Law School Case Brief
Fredianelli v. Jenkins - 931 F. Supp. 2d 1001 (N.D. Cal. 2013)
Federal Rule of Civil Procedure 56(c) provides that summary judgment shall be rendered "if the pleadings, depositions, answers to interrogatories, and admissions on file, together with the affidavits, if any, show that there is no genuine issue as to any material fact and that the moving party is entitled to judgment as a matter of law." Fed. R. Civ. P. 56(c).
From 1993 to 1994, plaintiff Anthony Fredianelli served as the guitar player of the band Third Eye Blind. When Fredianelli was no longer in the Band, defendant Stephen Jenkins formed three corporate entities in relation to the Band. In 2000, plaintiff Fredianelli returned and became the lead guitarist of the Band; he earned $1750 per with with $1000 weekly retainer for weeks when there was no work. At the time plaintiff was hired, the Band’s bass player told him that after a two-year probationary period, he would officially be a Band member, and participate as a full-fledged member and co-owner of the Band.
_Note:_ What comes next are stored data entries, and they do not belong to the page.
(** * A shallow embedding of the hashing visualiser's table engine

    The development follows the auto-resizing engine of [script.js]
    (the second of the two closures of that file): key normalisation,
    the FNV-1a hash, the bounded prime search, the separate-chaining
    strategy and the open-addressing family (linear, quadratic and
    double hashing), each with its resize policy.

    JavaScript numbers that the engine uses as table sizes, counters,
    indices and hashes are integers, modelled in [Z].  Strings are
    sequences of UTF-16 code units, modelled as [list Z]. *)

From Stdlib Require Import ZArith List Bool Lia String Ascii.
From stdpp Require Import base decidable option list.

Open Scope Z_scope.

(** ** JavaScript strings *)

Definition jsstring := list Z.

(** Code units of a literal, for writing concrete keys. *)
Definition str (s : string) : jsstring :=
  map (fun c => Z.of_nat (nat_of_ascii c)) (list_ascii_of_string s).

Definition jsstring_eqb (a b : jsstring) : bool := bool_decide (a = b).

(** ** Key normalisation (BaseStrategy.normaliseKey) *)

(** [String.prototype.trim] removes WhiteSpace and LineTerminator code
    points from both ends. *)
Definition is_js_space (c : Z) : bool :=
  (c =? 9) || (c =? 10) || (c =? 11) || (c =? 12) || (c =? 13) || (c =? 32)
  || (c =? 160) || (c =? 5760) || ((8192 <=? c) && (c <=? 8202))
  || (c =? 8232) || (c =? 8233) || (c =? 8239) || (c =? 8287)
  || (c =? 12288) || (c =? 65279).

Fixpoint trim_start (s : jsstring) : jsstring :=
  match s with
  | c :: s' => if is_js_space c then trim_start s' else s
  | [] => []
  end.

Definition trim (s : jsstring) : jsstring :=
  rev (trim_start (rev (trim_start s))).

Definition is_digit (c : Z) : bool := (48 <=? c) && (c <=? 57).

(** The test [/^-?\d+$/]: an optional minus sign, then one or more
    decimal digits, and nothing else. *)
Definition all_digits (s : jsstring) : bool :=
  match s with
  | [] => false
  | _ => forallb is_digit s
  end.

Definition is_integer_literal (s : jsstring) : bool :=
  match s with
  | c :: rest => if c =? 45 then all_digits rest else all_digits s
  | [] => false
  end.

(** The mathematical value of a digit sequence. *)
Definition digits_value (s : jsstring) : Z :=
  fold_left (fun acc c => 10 * acc + (c - 48)) s 0.

(** *** Numbers

    [parseInt] yields a Number: the double nearest to the mathematical
    value (ties to even), or an infinity when the value is out of range.
    Only integral magnitudes occur here, so a Number is a sign and
    either an integer that a double represents or an infinity; the sign
    matters for [-0], which prints as ["0"]. *)

Inductive number :=
| Finite (negative : bool) (magnitude : Z)
| Infinite (negative : bool).

(** Round a non-negative integer to the nearest double: 53 significant
    bits, ties to even, overflow from [2^1024 - 2^970] on. *)
Definition round_double (m : Z) : option Z :=
  if m <? 2 ^ 53 then Some m
  else
    let e := Z.log2 m - 52 in
    let q := Z.shiftr m e in
    let r := m - Z.shiftl q e in
    let half := Z.shiftl 1 (e - 1) in
    let q' := if (half <? r) || ((half =? r) && Z.odd q) then q + 1 else q in
    let v := Z.shiftl q' e in
    if 2 ^ 1024 <=? v then None else Some v.

Definition to_number (negative : bool) (magnitude : Z) : number :=
  match round_double magnitude with
  | Some m => Finite negative m
  | None => Infinite negative
  end.

(** [parseInt(s, 10)] on a string that passed the test above. *)
Definition parseInt (s : jsstring) : number :=
  match s with
  | c :: rest =>
      if c =? 45 then to_number true (digits_value rest)
      else to_number false (digits_value s)
  | [] => to_number false 0
  end.

(** Decimal digits of a non-negative integer, most significant first. *)
Fixpoint digits_fuel (fuel : nat) (n : Z) (acc : jsstring) : jsstring :=
  match fuel with
  | O => acc
  | S fuel' =>
      let acc' := (48 + n mod 10) :: acc in
      if n <? 10 then acc' else digits_fuel fuel' (n / 10) acc'
  end.

Definition digits (n : Z) : jsstring :=
  digits_fuel (S (Z.to_nat (Z.log2 n))) n [].

Definition num_digits (n : Z) : Z := Z.of_nat (length (digits n)).

(** [Number::toString] prints the shortest digit string [s] (of length
    [k]) such that [s * 10^(n-k)] still rounds to the number, taking
    the candidate closest to it.  [shortest_fuel] tries [k = 1, 2, ...]
    and returns that value [s * 10^(n-k)]. *)
Definition rounds_to (x v : Z) : bool :=
  match round_double v with
  | Some y => y =? x
  | None => false
  end.

Fixpoint shortest_fuel (fuel : nat) (x : Z) (e : Z) : Z :=
  match fuel with
  | O => x
  | S fuel' =>
      let p := 10 ^ e in
      let lo := (x / p) * p in
      let hi := lo + p in
      let lo_ok := rounds_to x lo in
      let hi_ok := rounds_to x hi in
      if lo_ok && hi_ok then
        (if x - lo <? hi - x then lo
         else if hi - x <? x - lo then hi
         else if Z.even (x / p) then lo else hi)
      else if lo_ok then lo
      else if hi_ok then hi
      else shortest_fuel fuel' x (e - 1)
  end.

Definition shortest (x : Z) : Z :=
  let d := num_digits x in
  shortest_fuel (Z.to_nat d) x (d - 1).

Fixpoint strip_trailing_zeros_fuel (fuel : nat) (n : Z) : Z :=
  match fuel with
  | O => n
  | S fuel' =>
      if (n mod 10 =? 0) && (0 <? n) then strip_trailing_zeros_fuel fuel' (n / 10)
      else n
  end.

Definition significand (v : Z) : Z :=
  strip_trailing_zeros_fuel (Z.to_nat (num_digits v)) v.

(** Decimal notation up to 21 digits, exponent notation beyond. *)
Definition magnitude_to_string (x : Z) : jsstring :=
  if x =? 0 then str "0"
  else
    let v := shortest x in
    let n := num_digits v in
    if n <=? 21 then digits v
    else
      match digits (significand v) with
      | [] => []
      | d :: [] => d :: str "e+" ++ digits (n - 1)
      | d :: ds => d :: str "." ++ ds ++ str "e+" ++ digits (n - 1)
      end.

Definition number_to_string (x : number) : jsstring :=
  match x with
  | Finite neg m =>
      if neg && negb (m =? 0) then 45 :: magnitude_to_string m
      else magnitude_to_string m
  | Infinite neg =>
      if neg then str "-Infinity" else str "Infinity"
  end.

(** [normaliseKey] on text input (the engine's callers pass text). *)
Definition normaliseKey (rawKey : jsstring) : jsstring :=
  let key := trim rawKey in
  if is_integer_literal key then number_to_string (parseInt key)
  else key.

(** ** The hash function (BaseStrategy.hashCode)

    [hash ^= c] and [Math.imul] work on 32-bit two's-complement
    integers; [>>> 0] reads the result as unsigned. *)

Definition to_int32 (x : Z) : Z := (x + 2 ^ 31) mod 2 ^ 32 - 2 ^ 31.
Definition to_uint32 (x : Z) : Z := x mod 2 ^ 32.

Definition imul (a b : Z) : Z := to_int32 (to_int32 a * to_int32 b).

Definition hash_step (hash c : Z) : Z :=
  imul (Z.lxor (to_int32 hash) (to_int32 c)) 16777619.

Definition hashCode (rawKey : jsstring) : Z :=
  let key := normaliseKey rawKey in
  to_uint32 (fold_left hash_step key 2166136261).

(** Table sizes are positive and hashes non-negative, where JavaScript's
    [%] is [Z.modulo]. *)
Definition primaryIndex (size : Z) (rawKey : jsstring) : Z :=
  hashCode rawKey mod size.

Definition secondaryStep (size : Z) (rawKey : jsstring) : Z :=
  if size <=? 1 then 1
  else
    let hash := hashCode rawKey in
    let m := if size - 1 =? 0 then 1 else size - 1 in
    let step := 1 + hash mod m in
    if step =? 0 then 1 else step.

(** ** Bounded prime search *)

Definition MIN_TABLE_SIZE : Z := 3.
Definition MAX_TABLE_SIZE : Z := 199.

Definition clampTableSize (value : Z) : Z :=
  Z.min (Z.max value MIN_TABLE_SIZE) MAX_TABLE_SIZE.

Fixpoint isPrime_loop (fuel : nat) (i n : Z) : bool :=
  match fuel with
  | O => true
  | S fuel' =>
      if i * i <=? n then
        if (n mod i =? 0) || (n mod (i + 2) =? 0) then false
        else isPrime_loop fuel' (i + 6) n
      else true
  end.

Definition isPrime (n : Z) : bool :=
  if n <=? 1 then false
  else if n <=? 3 then true
  else if (n mod 2 =? 0) || (n mod 3 =? 0) then false
  else isPrime_loop (Z.to_nat n) 5 n.

Fixpoint nextPrime_loop (fuel : nat) (candidate : Z) : Z :=
  match fuel with
  | O => MAX_TABLE_SIZE
  | S fuel' =>
      if candidate <=? MAX_TABLE_SIZE then
        if isPrime candidate then candidate
        else nextPrime_loop fuel' (candidate + 2)
      else MAX_TABLE_SIZE
  end.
When plaintiff became a full-fledged member of the Band, he ceased receiving the weekly retainer he had received since joining the Band in 2000 and began to receive 25% of touring revenue. However, contrary to the Agreement, plaintiff did not begin to have a role in the decision-making process of the Band. Furthermore, plaintiff did not initially share in the merchandising royalties contrary to the Agreement. Plaintiff Fredianelli filed this action against Defendants Stephan Jenkins; Bradley Hargreaves; Third Eye Blind, Inc.; 3EB Touring, Inc.; and Stephan Jenkins Productions, Inc. alleging six causes of action: (1) breach of contract; (2) reasonable value of services performed (Plaintiff's "quantum meruit" claim); (3) constructive trust; (4) accounting; (5) declaratory relief regarding ownership of copyrights; and (6) declaratory relief regarding ownership of trademarks. Defendants sought summary judgment on each cause of action.
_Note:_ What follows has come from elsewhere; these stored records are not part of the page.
(** Whenever [ROCCurve] returns, its three results have the same length,
    at least 1. *)
Theorem ROCCurve_lengths (sortSlice : (nat -> nat -> bool) -> list nat -> list nat)
    (Ytrue Yscore : Dense) (posLabel : float) (sampleWeight : option (list float))
    (fpr tpr thresholds : list float) :
  metrics.ROCCurve sortSlice Ytrue Yscore posLabel sampleWeight = Ok (fpr, tpr, thresholds) ->
  List.length fpr = List.length thresholds
  /\ List.length tpr = List.length thresholds
  /\ 0 < List.length thresholds.
Proof.
  unfold metrics.ROCCurve, metrics.binaryClfScore. intros H.
  inv_bind H as [[fps tps] ths] E1. inv_bind E1 as ds E0.
  apply accumulate_lengths in E1. destruct E1 as (L1 & L2 & L3).
  inv_bind H as extra E2. inv_bind H as [[fps' tps'] ths'] E3.
  inv_bind H as fpmax E4. inv_bind H as tpmax E5. injection H as <- <- <-.
  assert (HL : List.length fps' = List.length ths' /\ List.length tps' = List.length ths'
               /\ 0 < List.length ths').
  { destruct extra.
    - inv_bind E3 as th0 E6. injection E3 as <- <- <-. simpl. repeat split; lia.
    - injection E3 as <- <- <-.
      destruct (Nat.eqb_spec (List.length tps) 0) as [e|ne]; [discriminate E2|].
      repeat split; lia. }
  destruct HL as (K1 & K2 & K3).
  destruct (fpmax <=? 0)%float, (tpmax <=? 0)%float;
    unfold floats.Scale; rewrite ?length_map; auto.
Qed.

(** Without a sample the curve cannot be drawn: [ROCCurve] panics on the
    first threshold. *)
Theorem ROCCurve_no_sample_panics (sortSlice : (nat -> nat -> bool) -> list nat -> list nat)
    (Ytrue Yscore : Dense) (posLabel : float) (sampleWeight : option (list float)) :
  (forall less l, Permutation l (sortSlice less l)) ->
  rows Ytrue = 0 ->
  metrics.ROCCurve sortSlice Ytrue Yscore posLabel sampleWeight = Panic.
Proof.
  intros Hperm Hm. unfold metrics.ROCCurve, metrics.binaryClfScore. rewrite Hm. simpl seq.
  rewrite (Permutation_nil (Hperm _ [])). reflexivity.
Qed.

(** ** Ties *)

Lemma SFcompare_refl_not_Lt (a : SpecFloat.spec_float) :
  SpecFloat.SFcompare a a <> Some Lt.
Proof.
  destruct a as [s|s| |s m e]; simpl; intros H; try discriminate H.
  - destruct s; discriminate H.
  - destruct s; rewrite Z.compare_refl, Pos.compare_cont_refl in H; discriminate H.
Qed.

Lemma ltb_irrefl (x : float) : (x <? x)%float = false.
Proof.
  rewrite FloatAxioms.ltb_spec. unfold SpecFloat.SFltb.
  pose proof (SFcompare_refl_not_Lt (Prim2SF x)) as H.
  destruct (SpecFloat.SFcompare (Prim2SF x) (Prim2SF x)) as [[ | | ]|]; congruence.
Qed.

Lemma AtP_Ok (m : Dense) (i j : nat) :
  i < rows m -> j < cols m -> metrics.AtP m i j = Ok (DenseAt m i j).
Proof.
  intros Hi Hj. unfold metrics.AtP.
  destruct (Nat.ltb_spec i (rows m)); [|lia]. destruct (Nat.ltb_spec j (cols m)); [|lia].
  reflexivity.
Qed.

Lemma distinctFrom_ties (Yscore : Dense) (s : float) (rest : list nat) : forall prev,
  0 < cols Yscore -> prev < rows Yscore ->
  Forall (fun i => i < rows Yscore) rest ->
  (forall i, i < rows Yscore -> DenseAt Yscore i 0 = s) ->
  metrics.distinctFrom Yscore prev rest = Ok [].
Proof.
  induction rest as [|i rest IH]; intros prev Hc Hp HF Hs; simpl; [reflexivity|].
  inversion HF as [|a l Hi Hl]; subst a l.
  rewrite !AtP_Ok by assumption. cbn [bind].
  rewrite (IH i) by assumption. cbn [bind].
  rewrite (Hs i Hi), (Hs prev Hp), ltb_irrefl. reflexivity.
Qed.

(** When every sample has the same score, [binaryClfScore] counts one
    sample, the one the sort puts first, and drops all the others: its
    result is the single point of that sample, with weight 1. *)
Theorem binaryClfScore_ties_count_once
    (sortSlice : (nat -> nat -> bool) -> list nat -> list nat)
    (Ytrue Yscore : Dense) (posLabel s : float) :
  (forall less l, Permutation l (sortSlice less l)) ->
  0 < rows Ytrue -> 0 < cols Ytrue ->
  rows Ytrue <= rows Yscore -> 0 < cols Yscore ->
  (forall i, i < rows Yscore -> DenseAt Yscore i 0 = s) ->
  exists i0, i0 < rows Ytrue
    /\ metrics.binaryClfScore sortSlice Ytrue Yscore posLabel None
       = Ok (if (DenseAt Ytrue i0 0 =? posLabel)%float
             then ([0%float], [(0 + 1)%float], [s])
             else ([(0 + 1)%float], [0%float], [s])).
Proof.
  intros Hperm Hm Hn Hr Hc Hs. unfold metrics.binaryClfScore.
  set (less := fun a b => (DenseAt Yscore b 0 <? DenseAt Yscore a 0)%float).
  pose proof (Hperm less (seq 0 (rows Ytrue))) as HP.
  assert (Hin : Forall (fun i => i < rows Ytrue) (sortSlice less (seq 0 (rows Ytrue)))).
  { apply Forall_forall. intros i Hi.
    apply (Permutation_in _ (Permutation_sym HP)) in Hi. apply in_seq in Hi. lia. }
  destruct (sortSlice less (seq 0 (rows Ytrue))) as [|i0 rest] eqn:El.
  { apply Permutation_length in HP. rewrite length_seq in HP. simpl in HP. lia. }
  inversion Hin as [|a l Hi0 Hrest]; subst a l.
  exists i0. split; [assumption|].
  unfold metrics.distinctValueIndices.
  rewrite (distinctFrom_ties Yscore s rest i0); try assumption; try lia.
  2:{ eapply Forall_impl; [|exact Hrest]. simpl. intros; lia. }
  cbn [bind metrics.accumulate].
  rewrite !AtP_Ok by lia. cbn [bind].
  rewrite (Hs i0) by lia.
  destruct (DenseAt Ytrue i0 0 =? posLabel)%float; reflexivity.
Qed.

(** * The engine run on concrete inputs *)

Import Demo.

Lemma afterOutputLayer_runs : afterOutputLayer = Ok (regrH1, JH1).
Proof. vm_compute. reflexivity. Qed.

Lemma hiddenL_is_layer_0 : nth_error (MLPRegressor.Layers regrH1) 0 = Some hiddenL.
Proof. vm_compute. reflexivity. Qed.

Lemma hiddenL1_runs :
  computeYdiff (MLPRegressor.Layers regrH1) 0 hiddenL (M Yh) = Ok hiddenL1.
Proof. vm_compute. reflexivity. Qed.

Lemma hiddenL2_runs : computeLoss regrH1 0 hiddenL1 1 1%float JH1 = Ok (hiddenL2, JH1).
Proof. vm_compute. reflexivity. Qed.

Lemma hiddenDelta_runs : hiddenDeltaObserved = Ok (0%float, 0.125%float).
Proof. vm_compute. reflexivity. Qed.

Lemma hiddenL3_runs : computeGrad hiddenL2 (M Xh) = Ok hiddenL3.
Proof. vm_compute. reflexivity. Qed.

(** C1, the code on the network 1-1-1 with identity activations, square
    loss, weights [[1/2],[-1/4]] in both layers, first minibatch X = [[2]],
    Y = [[1]].  When the backward pass reaches the hidden layer, its
    activation-gradient buffer still holds the zero of its allocation, and
    the delta the code leaves in the delta buffer is 0; the next layer's
    delta times its weights times the next layer's activation gradient, as
    the claim has it, is 1/8.  [computeGrad] sets the buffer to the
    derivative 1 of this pass only afterwards, and the weights of the
    hidden layer receive a zero gradient. *)
Lemma hidden_delta_uses_stale_activation_gradient :
  afterOutputLayer = Ok (regrH1, JH1)
  /\ nth_error (MLPRegressor.Layers regrH1) 0 = Some hiddenL
  /\ Layer.Hgrad hiddenL = Some (mkDense 1 1 [0]%float)
  /\ computeYdiff (MLPRegressor.Layers regrH1) 0 hiddenL (M Yh) = Ok hiddenL1
  /\ computeLoss regrH1 0 hiddenL1 1 1%float JH1 = Ok (hiddenL2, JH1)
  /\ hiddenDeltaObserved = Ok (0%float, 0.125%float)
  /\ (0 =? 0.125)%float = false
  /\ computeGrad hiddenL2 (M Xh) = Ok hiddenL3
  /\ Layer.Hgrad hiddenL3 = Some (mkDense 1 1 [1]%float)
  /\ data (Layer.Grad hiddenL3) = [0; 0]%float.
Proof.
  split; [exact afterOutputLayer_runs|]. split; [exact hiddenL_is_layer_0|].
  split; [vm_compute; reflexivity|].
  split; [exact hiddenL1_runs|]. split; [exact hiddenL2_runs|].
  split; [exact hiddenDelta_runs|]. split; [reflexivity|].
  split; [exact hiddenL3_runs|]. split; vm_compute; reflexivity.
Qed.

(** C2, the code at Alpha = 1, L1Ratio = 1/2, one sample, weight 2 (bias
    0), zero gradient: [regularize] adds 3 = 1*sign(2) + 1*2 to the
    gradient cell of the weight, where the elastic-net formulas give
    3/2 = (1/2)*sign(2) + (1/2)*2; the loss receives 2, as they give. *)
Lemma regularize_gradient_ignores_L1Ratio :
  regularizeObserved = Ok (3%float, 1.5%float, 2%float, 2%float).
Proof. vm_compute. reflexivity. Qed.

(** C3, the code on the classifier of [NewMLPClassifier [4] "relu" "" 0]:
    its loss is "log", its [LossName] is empty, and the output layer
    [allocLayers] builds has the hidden activation "relu". *)
Lemma classifier_head_is_not_logistic :
  classifierHead = Ok ("log"%string, ""%string, "relu"%string).
Proof. vm_compute. reflexivity. Qed.

(** C5, the code on a three-sample set: after a one-epoch [Fit] the loss of
    the first pass is 5.2265625 and [JFirst] is still 0; after a two-epoch
    [Fit], [JFirst] is the loss of the second pass. *)
Lemma JFirst_is_the_second_pass :
  runSummary (Fit (regrE 1) X3 Y3 0)
  = Ok (1%Z, 0%float, 5.2265625%float, [5.2265625%float])
  /\ runSummary (Fit (regrE 2) X3 Y3 0)
     = Ok (2%Z, 0.464263916015625%float, 0.464263916015625%float,
           [5.2265625%float; 0.464263916015625%float]).
Proof. split; vm_compute; reflexivity. Qed.

Lemma B2R_integer (x : float) (m : positive) (e k : Z) :
  Prim2SF x = SpecFloat.S754_finite false m e -> (e <= 0)%Z -> Z.pos m = (k * 2 ^ (- e))%Z ->
  B2R x = IZR k.
Proof.
  intros E He Hm. unfold B2R. rewrite E, SF2R_finite, Hm, mult_IZR.
  rewrite <- (bpow_IZR (- e)) by lia. unfold sgnR.
  rewrite Rmult_1_l, Rmult_assoc, <- bpow_add.
  replace (- e + e)%Z with 0%Z by lia. rewrite bpow_0. ring.
Qed.

Lemma B2R_1 : B2R 1 = 1%R.
Proof. apply (B2R_integer 1 4503599627370496 (-52) 1); [reflexivity|lia|reflexivity]. Qed.
Lemma B2R_3 : B2R 3 = 3%R.
Proof. apply (B2R_integer 3 6755399441055744 (-51) 3); [reflexivity|lia|reflexivity]. Qed.
Lemma B2R_4 : B2R 4 = 4%R.
Proof. apply (B2R_integer 4 4503599627370496 (-50) 4); [reflexivity|lia|reflexivity]. Qed.
Lemma B2R_5 : B2R 5 = 5%R.
Proof. apply (B2R_integer 5 5629499534213120 (-50) 5); [reflexivity|lia|reflexivity]. Qed.

Lemma norm34 : Norm2 (M (Layer.Grad (layerG 3 4))) = 5%float.
Proof. vm_compute. reflexivity. Qed.

Lemma norm2R_34 : norm2R (Layer.Grad (layerG 3 4)) = 5%R.
Proof.
  unfold norm2R. cbn [cells tab layerG Layer.Grad rows cols seq flat_map map app DenseAt data
                      nth Nat.mul Nat.add sumSquares fold_right].
  rewrite B2R_3, B2R_4.
  replace (3 * 3 + (4 * 4 + 0))%R with (5 * 5)%R by ring.
  apply sqrt_square. lra.
Qed.

(** C6, refuted as stated: the 2x1 gradient [[3/2 * 2^1023], [3/2 * 2^1023]]
    has the L2 norm 3/2 * 2^1023 * sqrt 2, beyond the largest [float64]:
    its norm is +Inf.  Clipped at threshold 1, every cell is multiplied by
    1/Inf = 0: the clipped gradient is all zeros and its norm is 0, not 1. *)
Lemma clipped_to_zero_not_to_threshold :
  (0 <? MLPRegressor.GradientClipping regrC)%float = true
  /\ MLPRegressor.GradientClipping regrC = 1%float
  /\ clipObserved2 0x1.8p1023 0x1.8p1023 = Ok (infinity, [0; 0]%float, 0%float)
  /\ (1 <? infinity)%float = true
  /\ (0 =? 1)%float = false.
Proof. repeat split; vm_compute; reflexivity. Qed.

(** A witness of [clipGradient_identity_or_threshold_norm]: the gradient
    [[3],[4]] of norm 5, clipped at 1; the norm is exact, [eps] = 0. *)
Lemma clipGradient_identity_or_threshold_norm_witness :
  (0 <? MLPRegressor.GradientClipping regrC)%float = true
  /\ exists G, clipGradient regrC (layerG 3 4) = Ok (Layer.set_Grad G (layerG 3 4))
       /\ DenseAt G 1 0 = (1 / 5 * 4)%float
       /\ (Rabs (norm2R G - 1) <= 4 * u64)%R.
Proof.
  split; [reflexivity|].
  destruct (clipGradient_identity_or_threshold_norm regrC (layerG 3 4) 0%R eq_refl) as [_ H].
  destruct (H eq_refl) as (G & E & Hr & Hc & Hat & Hnorm & _).
  exists G. split; [exact E|]. split.
  - rewrite (Hat 1 0); [|rewrite Hr; simpl; lia|rewrite Hc; simpl; lia].
    rewrite norm34. reflexivity.
  - assert (Hb : (Rabs (norm2R G - B2R (MLPRegressor.GradientClipping regrC))
                  <= (2 * 0 + 4 * u64) * B2R (MLPRegressor.GradientClipping regrC))%R).
    { apply Hnorm.
      - rewrite norm34. reflexivity.
      - rewrite norm34. reflexivity.
      - lra.
      - rewrite norm34, norm2R_34, B2R_5.
        rewrite Rminus_diag, Rabs_R0. lra. }
    change (MLPRegressor.GradientClipping regrC) with 1%float in Hb.
    rewrite B2R_1 in Hb. lra.
Defined.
Were defendants entitled to summary judgment?
Yes, except to the extent that the breach of contract was based on plaintiff’s not receiving his full share of net touring revenues irrespective of ownership.
As to the plaintiff’s first cause of action, the Court held that the plaintiff was not able to proffer evidence sufficient to conclude that an agreement or a partnership existed between him and defendants. However, the Court held that defendants had made admissions that would support an action for breach of contract to the extent it related to plaintiff’s right to share of the net touring revenue. The Court granted the defendant’s motion for summary judgment as to the plaintiff’s second cause of action since the courts have recognized quantum meruit claims where the actual agreement was not for a certain or readily ascertainable figure. In the case at bar, plaintiff was entitled to a share of an ascertainable portion of profits. As to plaintiff’s third cause of action, the Court noted that a cause of action for constructive trust was based on breach of fiduciary duty of another; in the present case, such fiduciary relationship was not demonstrated. The Court granted defendants’ motion for summary judgment as to plaintiff’s fourth cause of action since the entire action for accounting was premised on plaintiff being an “equal co-owner” of the Band; however, it was established that plaintiff was never an equal co-owner of the Band. Similarly, the Court granted defendants’ motion for summary judgment as to plaintiff’s fifth and sixth causes of action as the plaintiff has submitted no evidence or argument that he was entitled to ownership of certain of the Band’s songs.